Data to examine below:

Lemma set_path_inner_ok (ns : Namespace) (path : string) (new_head ts : N) (create : bool) :
  ns_inv ns → is_Some (repo ns !! new_head) → path_parts path ≠ [] →
  let '(r, ns') := set_path_inner path new_head create ts ns in
  ns_inv ns' ∧ (∀ h q, is_Some (repo ns !! h) → resolve_parts ns' h q = resolve_parts ns h q) ∧ snapshots ns' = snapshots ns ∧
  match r with
  | inr root => root_head ns' = root ∧ root_chain ns' = root_chain ns ++ [(ts, root)] ∧
      resolve ns' path = inr new_head ∧
      ∀ q, unrelated (path_parts path) q → resolve_parts ns' root q = resolve_parts ns (root_head ns) q
  | inl e => root_head ns' = root_head ns ∧ root_chain ns' = root_chain ns ∧ (e = NotADirectory ∨ (e = PathNotFound ∧ create = false))
  end.
Proof.
  intros Hi Hh Hp. unfold set_path_inner. destruct (path_parts path) as [|p rest] eqn:Epath; [done|]. set (parts := p :: rest) in *.
  pose proof (set_path_recursive_ok parts create new_head ts Hp (root_head ns) ns (ni_wf _ Hi) Hh (root_stored _ Hi)) as Hset.
  destruct (set_path_recursive parts (root_head ns) new_head create ts ns) as [[e|root] ns1].
  - destruct Hset as (Hw & He & Hs & Herr). split_and!; [by eapply ns_inv_extends| |apply Hs|apply Hs|apply Hs|done].
    intros h q Hin. by apply resolve_ext; [|apply Hi|].
  - destruct Hset as (Hw & He & Hs & (n & Hn & Hts & Hps) & Hres & Hun). pose proof Hs as (_ & Hch & Hsn & _).
    split_and!; [|intros h q Hin; rewrite (resolve_same ns1) by done; by apply resolve_ext; [|apply Hi|]|done|done|by cbn; rewrite Hch| |].
    + apply (ns_inv_set_root _ _ _ n); [by eapply ns_inv_extends|done|done|lia].
    + unfold resolve, resolve_under. rewrite Epath. cbn [set_root root_head]. by rewrite (resolve_same ns1) by done.
    + intros q Hq. rewrite (resolve_same ns1) by done. by apply Hun.
Qed.

(** C11: [set_path] sets one path. On a sound namespace it fails only because a
    component on the way is a file, or is missing and may not be created, and
    then the root stays; otherwise the new root resolves the path to the new
    head and every unrelated path as before, and is appended to the history.
    In both cases every stored node, so every earlier version and snapshot,
    resolves as before. *)
Theorem set_path_spec (ns : Namespace) (path : string) (new_head ts : N) (create : bool) :
  ns_inv ns → is_Some (repo ns !! new_head) → path_parts path ≠ [] →
  let '(r, ns') := set_path_inner path new_head create ts ns in
  ns_inv ns' ∧ (∀ h q, is_Some (repo ns !! h) → resolve_parts ns' h q = resolve_parts ns h q) ∧ snapshots ns' = snapshots ns ∧
  match r with
  | inr root => root_head ns' = root ∧ root_chain ns' = root_chain ns ++ [(ts, root)] ∧
      resolve ns' path = inr new_head ∧
      ∀ q, unrelated (path_parts path) q → resolve_parts ns' root q = resolve_parts ns (root_head ns) q
  | inl e => root_head ns' = root_head ns ∧ root_chain ns' = root_chain ns ∧ (e = NotADirectory ∨ (e = PathNotFound ∧ create = false))
  end.
Proof. apply set_path_inner_ok. Qed.

(** ** Snapshots *)
Inductive ns_op := NSet (path : string) (new_head ts : N) (create : bool) | NSnapshot (name : string) | NRestore (name : string).

Definition ns_step (o : ns_op) (ns : Namespace) : Namespace :=
  match o with
  | NSet path h ts create => snd (set_path_inner path h create ts ns)
  | NSnapshot name => snd (snapshot name ns)
  | NRestore name => snd (ns_restore name ns)
  end.

Lemma ns_step_inv o ns : ns_inv ns → (∀ path h ts create, o = NSet path h ts create → is_Some (repo ns !! h)) →
  ns_inv (ns_step o ns) ∧ (∀ h n, repo ns !! h = Some n → repo (ns_step o ns) !! h = Some n) ∧
  (∀ h q, is_Some (repo ns !! h) → resolve_parts (ns_step o ns) h q = resolve_parts ns h q) ∧
  (∀ name, o ≠ NSnapshot name → snapshots (ns_step o ns) !! name = snapshots ns !! name).
Proof.
  intros Hi Ho. destruct o as [path h ts create|name|name]; cbn [ns_step].
  - destruct (decide (path_parts path = [])) as [E|Hne]; [unfold set_path_inner; by rewrite E|].
    pose proof (set_path_inner_ok ns path h ts create Hi (Ho _ _ _ _ eq_refl) Hne) as Hspec.
    pose proof (set_path_recursive_ok _ create h ts Hne (root_head ns) ns (ni_wf _ Hi) (Ho _ _ _ _ eq_refl) (root_stored _ Hi)) as Hrec.
    unfold set_path_inner in *. destruct (path_parts path) as [|p rest]; [done|].
    destruct (set_path_recursive (p :: rest) (root_head ns) h create ts ns) as [[e|root] ns1]; cbn [snd];
      destruct Hspec as (H1 & H2 & H3 & _), Hrec as (_ & [He _] & _); (split_and!; [done| |done|]); [intros h' n Hn; by eapply lookup_weaken|intros name _; by rewrite H3|..];
      [intros h' n Hn; by eapply lookup_weaken|intros name _; by rewrite H3].
  - split_and!; [|done|intros h q _; by apply resolve_same|].
    2: { intros name' Hne. cbn [snapshot snd with_snapshots snapshots]. rewrite lookup_insert_ne; [done|]. congruence. }
    destruct Hi as [[W1 W2 W3 W4] Hr Hc Hsn]. constructor; cbn [snapshot snd with_snapshots repo root_head root_chain snapshots]; [by constructor|done|done|].
    intros name' h. destruct (decide (name' = name)) as [->|Hn]; [rewrite lookup_insert_eq; intros [= <-]; done|].
    rewrite lookup_insert_ne by done. apply Hsn.
  - unfold ns_restore. destruct (snapshots ns !! name) as [root|] eqn:E; [|done].
    destruct (ni_snapshots _ Hi _ _ E) as (n & Hn & Hps). unfold repo_get. rewrite Hn. cbn [snd].
    split_and!; [by apply (ns_inv_set_root _ _ _ n)|done| |done]. intros h q _. by apply resolve_same.
Qed.

(** The heads set during a run are stored when they are set. *)
Fixpoint heads_stored (ops : list ns_op) (ns : Namespace) : Prop :=
  match ops with
  | [] => True
  | o :: ops => (∀ path h ts create, o = NSet path h ts create → is_Some (repo ns !! h)) ∧ heads_stored ops (ns_step o ns)
  end.

Definition ns_run (ops : list ns_op) (ns : Namespace) : Namespace := fold_left (λ ns o, ns_step o ns) ops ns.

Lemma ns_run_inv ops ns : ns_inv ns → heads_stored ops ns →
  ns_inv (ns_run ops ns) ∧ (∀ h n, repo ns !! h = Some n → repo (ns_run ops ns) !! h = Some n) ∧
  (∀ h q, is_Some (repo ns !! h) → resolve_parts (ns_run ops ns) h q = resolve_parts ns h q) ∧
  (∀ name, NSnapshot name ∉ ops → snapshots (ns_run ops ns) !! name = snapshots ns !! name).
Proof.
  revert ns. induction ops as [|o ops IH]; intros ns Hi Hs; [done|]. destruct Hs as [Ho Hs].
  destruct (ns_step_inv o ns Hi Ho) as (Hi1 & Hk1 & Hr1 & Hn1). destruct (IH _ Hi1 Hs) as (Hi2 & Hk2 & Hr2 & Hn2).
  unfold ns_run in *. cbn [fold_left]. split_and!; [done|by auto| |].
  - intros h q Hh. rewrite Hr2; [by apply Hr1|]. destruct Hh as [n Hn]. eauto.
  - intros name [Hne Hnin]%not_elem_of_cons. rewrite Hn2 by done. apply Hn1. congruence.
Qed.
(* ===== verification/Engine.v ===== *)
(** * The storage engine of the cluster ([lionfs-cluster/src/engine.rs])

    Chunking, deduplication, compression, encryption, extents, version graph,
    path index and write-ahead log as the engine wires them together. The
    state is a record of the states of the parts; an operation is a function in
    the error-and-state monad, where [EPanic] is an index out of range and the
    state of a failed operation keeps what was done before the failure. The
    wall clock and what the log device does are arguments of the operations
    that use them. bincode, zstd, BLAKE3 and the ciphers are arguments; the
    order in which a hash map yields its keys and the comparisons of
    floating-point fractions are too. A failed device call leaves the device
    as it was. *)
From S2P Require Import Prelude Clocks Cdc ClusterCore Crypto Dedup Ecc BeTree Wal Devices StoreModel Namespace.
From Stdlib Require Import NArith ZArith Lia Strings.Byte Strings.String.
From stdpp Require Import base numbers gmap option list strings sorting.
#[local] Open Scope N_scope.

#[local] Abbreviation bytes := (list byte).

Inductive EngineError :=
  | EDag (e : DagError) | EStore (e : StoreError) | EWal (e : WalError) | ECdc (e : CdcError) | ECrypto (e : CryptoError)
  | EEcc (e : EccError) | ECodec | ENotFound | ECorruption | EOther | EPanic.

Inductive WalMode := Full | MetadataOnly.
#[export] Instance wal_mode_eq_dec : EqDecision WalMode.
Proof. solve_decision. Defined.

(** The fields the engine reads; the threshold of the cleaner is in
    [EngineEnv]. *)
Record EngineConfig := mkConfig {
  chunk_avg_bytes : nat; chunk_min_bytes : nat; chunk_max_bytes : nat; ec_k : nat; ec_m : nat; wal_mode : WalMode
}.

Record EngineStats := mkEStats {
  files_written : N; bytes_logical : N; bytes_physical : N; chunk_hits : N; chunk_misses : N; wal_records : N; wal_fsyncs : N;
  scrubs : N; heals : N
}.
Definition estats_default : EngineStats := mkEStats 0 0 0 0 0 0 0 0 0.

Record GcReport := mkGc { segments_cleaned : N; gc_moved : N; gc_bytes_moved : N; gc_reclaimed : N; free_bytes_now : N }.
Record ScrubReport := mkScrub { extents_checked : N; corruptions_found : N; healed : N; unhealable : N }.

Record EcGroup := mkGroup { shards : list N; shard_len : nat }.

Record StoredChunk := mkStored { desc : ExtentDescriptor; stored : N }.

(** The engine; the paths of its files are left out. *)
Record ClusterEngine (D : Type) := mkEngine {
  e_config : EngineConfig; e_ns : Namespace; e_store : StoreModel.Store D; e_wal : Wal; e_dedup : DedupIndex; e_chunker : Chunker;
  e_keys : KeyTree; e_domain_key : bytes; e_domain : DomainId; e_cipher : Cipher; chunk_map : gmap N StoredChunk;
  ec_groups : gmap N EcGroup; next_ec_group : N; e_ec : option RsCodec; path_index : BeTree bytes; e_vclock : VectorClock;
  e_hlc : Hlc; e_node : N; e_stats : EngineStats
}.
Arguments mkEngine {D}.
Arguments e_config {D}.
Arguments e_ns {D}.
Arguments e_store {D}.
Arguments e_wal {D}.
Arguments e_dedup {D}.
Arguments e_chunker {D}.
Arguments e_keys {D}.
Arguments e_domain_key {D}.
Arguments e_domain {D}.
Arguments e_cipher {D}.
Arguments chunk_map {D}.
Arguments ec_groups {D}.
Arguments next_ec_group {D}.
Arguments e_ec {D}.
Arguments path_index {D}.
Arguments e_vclock {D}.
Arguments e_hlc {D}.
Arguments e_node {D}.
Arguments e_stats {D}.

(** What a checkpoint saves. *)
Record CheckpointState := mkCheckpoint {
  ck_namespace : NamespaceState; ck_dedup : DedupState; ck_chunk_map : gmap N StoredChunk; ck_ec_groups : gmap N EcGroup;
  ck_next_ec_group : N; ck_path_index : BeTree bytes; ck_vclock : VectorClock; ck_hlc : Hlc; ck_node : N; ck_master : bytes;
  ck_domain : DomainId; ck_cipher : Cipher; ck_stats : EngineStats; ck_store : StoreState
}.

(** bincode of deduplication keys, chunk lists, version nodes and checkpoints;
    the keys of a [HashMap] in the order it yields them; [live_fraction <
    gc_utilization_threshold] and the comparison of two live fractions. *)
Class EngineEnv := {
  serialize_key : DomainId * N → bytes;
  ser_hashes : list N → option bytes; de_hashes : bytes → option (list N);
  vnode_to_bytes : VersionNode → bytes; vnode_from_bytes : bytes → option VersionNode;
  ser_state : CheckpointState → option bytes; de_state : bytes → option CheckpointState;
  keys_of : gmap N StoredChunk → list N;
  below_threshold : SegmentInfo → bool; less_live : SegmentInfo → SegmentInfo → bool
}.

(** The geometry of the prototype. *)
Definition GEO_ZONES : N := 8.
Definition GEO_ZONE_SIZE : N := 4 * 1024 * 1024.
Definition GEO_SEGMENT : N := 512 * 1024.
Definition MIN_TS_NS : N := 1000000000.
Definition index_config : TreeConfig := mkTreeConfig 8 32 32.

(** [Vec::resize(n, 0)] *)
Definition vec_resize (n : nat) (l : bytes) : bytes := take n l ++ replicate (n - length l) x00.

(** [slice::chunks(k)] *)
Fixpoint chunks_of {A} (fuel k : nat) (l : list A) : list (list A) :=
  match fuel, l with
  | S fuel, _ :: _ => take k l :: chunks_of fuel k (drop k l)
  | _, _ => []
  end.

(** A [BTreeMap] in order. *)
Definition name_le (a b : string * N) : Prop := str_le (fst a) (fst b).
#[export] Instance name_le_dec : RelDecision name_le.
Proof. intros a b. unfold name_le, str_le. apply _. Defined.
Definition children_list (m : ChildMap) : list (string * N) := merge_sort name_le (map_to_list m).

(** Compression with a tag byte: 0 is raw, 1 is zstd. *)
Definition zstd_compress `{!StoreCodec} (data : bytes) : bytes :=
  match zstd_encode data with
  | Some z => if (length z + 1 <? length data)%nat then x01 :: z else x00 :: data
  | None => x00 :: data
  end.

Definition zstd_decompress `{!StoreCodec} (data : bytes) : EngineError + bytes :=
  match data with
  | tag :: rest =>
      if Byte.eqb tag x00 then inr rest
      else if Byte.eqb tag x01 then match zstd_decode rest with Some d => inr d | None => inl ECorruption end
      else inl ECorruption
  | [] => inl ECorruption
  end.

Section engine.
Context {D : Type} `{!BlockDevice D} `{!StoreCodec} `{!Hashing} `{!DirCodec} `{!WalCodec} `{!CryptoPrims} `{!EngineEnv}.
#[local] Abbreviation Engine := (ClusterEngine D).
#[local] Abbreviation M := (EM EngineError Engine).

End of Data to examine.

Exercise instructions:
Copy every line of the data that carries the word "DomainId".

Answer area:
  e_keys : KeyTree; e_domain_key : bytes; e_domain : DomainId; e_cipher : Cipher; chunk_map : gmap N StoredChunk;
  ck_domain : DomainId; ck_cipher : Cipher; ck_stats : EngineStats; ck_store : StoreState
  serialize_key : DomainId * N → bytes;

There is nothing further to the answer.